(* ===== verification/JournalSession.v ===== *)
(** * JournalSession: the session and the slots beside each other

    The session's command window and lease-poll checkpoints and the slots
    beside each other: [journal_inv], what [StoredJournal::validate] checks of
    it, and the lemmas that every commit, poll, offer and slot mutation keeps
    it. *)

From S2P Require Import Prelude Text Execution Capability Log JournalBase ManagedSecret.
From S2P Require Import LogDelivery Saga Journal JournalInvariant.

(** ** The session *)

Definition tombstone_sequence (t : CommandTombstone) : Z :=
  bget (command_sequence (tombstone_command t)).
Definition tombstone_operation (t : CommandTombstone) : OperationId :=
  command_operation_id (tombstone_command t).

Lemma validate_tombstones_iff (previous : option CommandSequence) (ops : BTreeSet Z)
    (l : list CommandTombstone) :
  validate_tombstones previous ops l = Ok tt ↔
  strict_sorted (tombstone_sequence <$> l) = true ∧ NoDup (tombstone_operation <$> l) ∧
  (∀ t, t ∈ l → ¬ tombstone_operation t ∈ ops) ∧
  (∀ t p, t ∈ l → previous = Some p → bget p < tombstone_sequence t).
Proof.
  revert previous ops. induction l as [|t l IH]; intros previous ops.
  { simpl. split; [|done]. intros _. split_and!; [done|constructor|set_solver..]. }
  simpl validate_tombstones. rewrite !fmap_cons, strict_sorted_cons, NoDup_cons.
  destruct (match previous with Some _ => _ | None => _ end) eqn:Hp; simpl.
  { split; [done|]. intros (_ & _ & _ & H). exfalso. destruct previous as [p|]; [|done].
    apply Z.leb_le in Hp. specialize (H t p ltac:(set_solver) eq_refl).
    unfold tombstone_sequence in H. lia. }
  assert (Hp' : ∀ p, previous = Some p → bget p < tombstone_sequence t).
  { intros p ->. by apply Z.leb_gt in Hp. }
  destruct (bset_contains ops _) eqn:Ho.
  { split; [done|]. intros (_ & _ & H & _). exfalso. apply bset_contains_spec in Ho.
    by apply (H t); [set_solver|]. }
  rewrite <- not_true_iff_false, bset_contains_spec in Ho. rewrite IH.
  setoid_rewrite elem_of_bset_insert. setoid_rewrite elem_of_cons. split.
  - intros (Hs & Hn & Hops & Hprev). split_and!; try done.
    + intros y (u & -> & Hu)%list_elem_of_fmap. rewrite lt_Z.
      by specialize (Hprev u _ Hu eq_refl).
    + intros (u & Hu & Hul)%list_elem_of_fmap. apply (Hops u Hul). by left.
    + intros u [->|Hu]; [done|]. intros Hin. apply (Hops u Hu). by right.
    + intros u p [->|Hu] Hpe; [eauto|]. specialize (Hprev u _ Hu eq_refl).
      specialize (Hp' p Hpe). unfold tombstone_sequence in *. lia.
  - intros ([Hlt Hs] & [Hnin Hn] & Hops & Hprev). split_and!; try done.
    + intros u Hu [Heq|Hin]; [|by apply (Hops u); auto].
      apply Hnin. apply list_elem_of_fmap. eauto.
    + intros u p Hu [= <-]. rewrite <- lt_Z. apply Hlt. apply list_elem_of_fmap. eauto.
Qed.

━━━━

— EXERCISE —
Copy out all the lines of the records that include "apply".

— PROBLEM SOLUTION —
    apply Z.leb_le in Hp. specialize (H t p ltac:(set_solver) eq_refl).
  { intros p ->. by apply Z.leb_gt in Hp. }
  { split; [done|]. intros (_ & _ & H & _). exfalso. apply bset_contains_spec in Ho.
    by apply (H t); [set_solver|]. }
    + intros (u & Hu & Hul)%list_elem_of_fmap. apply (Hops u Hul). by left.
    + intros u [->|Hu]; [done|]. intros Hin. apply (Hops u Hu). by right.
    + intros u Hu [Heq|Hin]; [|by apply (Hops u); auto].
      apply Hnin. apply list_elem_of_fmap. eauto.
    + intros u p Hu [= <-]. rewrite <- lt_Z. apply Hlt. apply list_elem_of_fmap. eauto.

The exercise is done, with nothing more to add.